Allusionist 173 Death transcript

March 24, 2023 The Allusionist

EVIE KING: I mean, if I was to google synonyms of ‘dead’ - let's try that. Synonyms, ‘dead’. See what comes up. ‘Deceased.’

HZ: ‘Deceased’ is just Latin for death.

EVIE KING: ‘Late’, ‘lost’, ‘lamented’...

HZ: ‘Lamented’! 

EVIE KING: ‘Expired’ - expired! Like a cheese. ‘Departed’. ‘Gone’. ‘No more. ‘Fallen. ‘Slain’. Now you're starting to infer causes of death. ‘Slaughtered’, ‘killed’ - see, it escalates quickly. There’s not much, there's not much is there?

HZ: Which is odd considering how much death there is everywhere for everyone.

EVIE KING: Yeah, you get more, more synonyms for very boring words, don't you, very workaday words. I think basically maybe it comes down to the fact that dead is dead and we all know what that means, universally dead is dead, and there's no getting away from it, there's no escaping it and there's no getting around it. So we just have to face that word and use it. And if we don't feel like saying dead, we'll just go “passed away”. 

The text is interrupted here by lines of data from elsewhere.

(** The same client calls the quota check once at each of [times]. *)
Fixpoint check_rate_limit_run (cache : CacheService.t) (req : request)
    (limit_type : string) (custom_limit : option limit_config) (times : list Z)
  : CacheService.t * list (res (bool * dict)) :=
  match times with
  | [] => (cache, [])
  | now :: rest =>
      let '(cache1, r) := check_rate_limit cache req now limit_type custom_limit in
      let '(cache2, rs) := check_rate_limit_run cache1 req limit_type custom_limit rest in
      (cache2, r :: rs)
  end.

(** One failed login for [username] from [ip] at each of [times]. *)
Fixpoint track_failed_login_run (cache : CacheService.t) (req : request)
    (username : string) (ip_address : option string) (times : list Z)
  : CacheService.t * list bool :=
  match times with
  | [] => (cache, [])
  | now :: rest =>
      let '(cache1, b) := track_failed_login cache req now username ip_address in
      let '(cache2, bs) := track_failed_login_run cache1 req username ip_address rest in
      (cache2, b :: bs)
  end.

(** The keyspace behind a cache service (empty when Redis is not there). *)
Definition keyspace_of (cache : CacheService.t) : keyspace :=
  match CacheService.redis_client cache with
  | Some c => db c
  | None => ∅
  end.

(** The Redis key of the quota counter of window bucket [bucket]. *)
Definition counter_key (cache : CacheService.t) (req : request)
    (limit_type : string) (bucket : Z) : string :=
  CacheService._make_key cache
    ("rate_limit:" +:+ limit_type +:+ ":" +:+ _get_client_identifier req +:+ ":"
     +:+ str_of_int bucket).

(** The Redis keys of a brute-force counter and of a block entry. *)
Definition brute_force_key (cache : CacheService.t) (identifier : string) : string :=
  CacheService._make_key cache ("brute_force:" +:+ identifier).

Definition blocked_key (cache : CacheService.t) (ip : string) : string :=
  CacheService._make_key cache ("blocked_ip:" +:+ ip).

(** What a counter holds at [now]: 0 when the key does not exist, nothing
    when the key holds something that is not a counter. *)
Definition count_of (now : Z) (m : keyspace) (k : string) : option Z :=
  match Redis.lookup now m k with
  | None => Some 0
  | Some (Entry (RInt v) _) => Some v
  | Some (Entry (RBlob _) _) => None
  end.

(** The expiry time of a key that exists at [now]. *)
Definition expiry_of (now : Z) (m : keyspace) (k : string) : option (option Z) :=
  e_exp <$> Redis.lookup now m k.

(** A cache service on a connection that stays up. *)
Definition healthy (cache : CacheService.t) (m : keyspace) : Prop :=
  CacheService.redis_client cache = Some (Client m None).

(** An empty Redis behind the default configuration of the service. *)
Definition fresh_cache : CacheService.t :=
  CacheService.Make (Some (Client ∅ None)) 3600 "hospital_mgmt:".

(** A request from address [ip] whose token context is [claims]. *)
Definition request_from (ip : string) (claims : option jwt_claims) : request :=
  Request claims None None (Some ip).

(** A context in which a token was looked for and none was sent: the
    claims are there and empty. *)
Definition no_identity : jwt_claims := Claims None None None.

HZ: Maybe that's the thing: maybe we don't need new vocabulary yet until we've learnt to get comfortable with ‘dead’.

EVIE KING: And then we can start really jazzing it up. Creating fun terms! Like, you know, when you get things like ‘bottomless brunch’ - that kind of thing for ‘dead’. I think we all know we've arrived when we've got a jazzy snazzy word for ‘dead’. 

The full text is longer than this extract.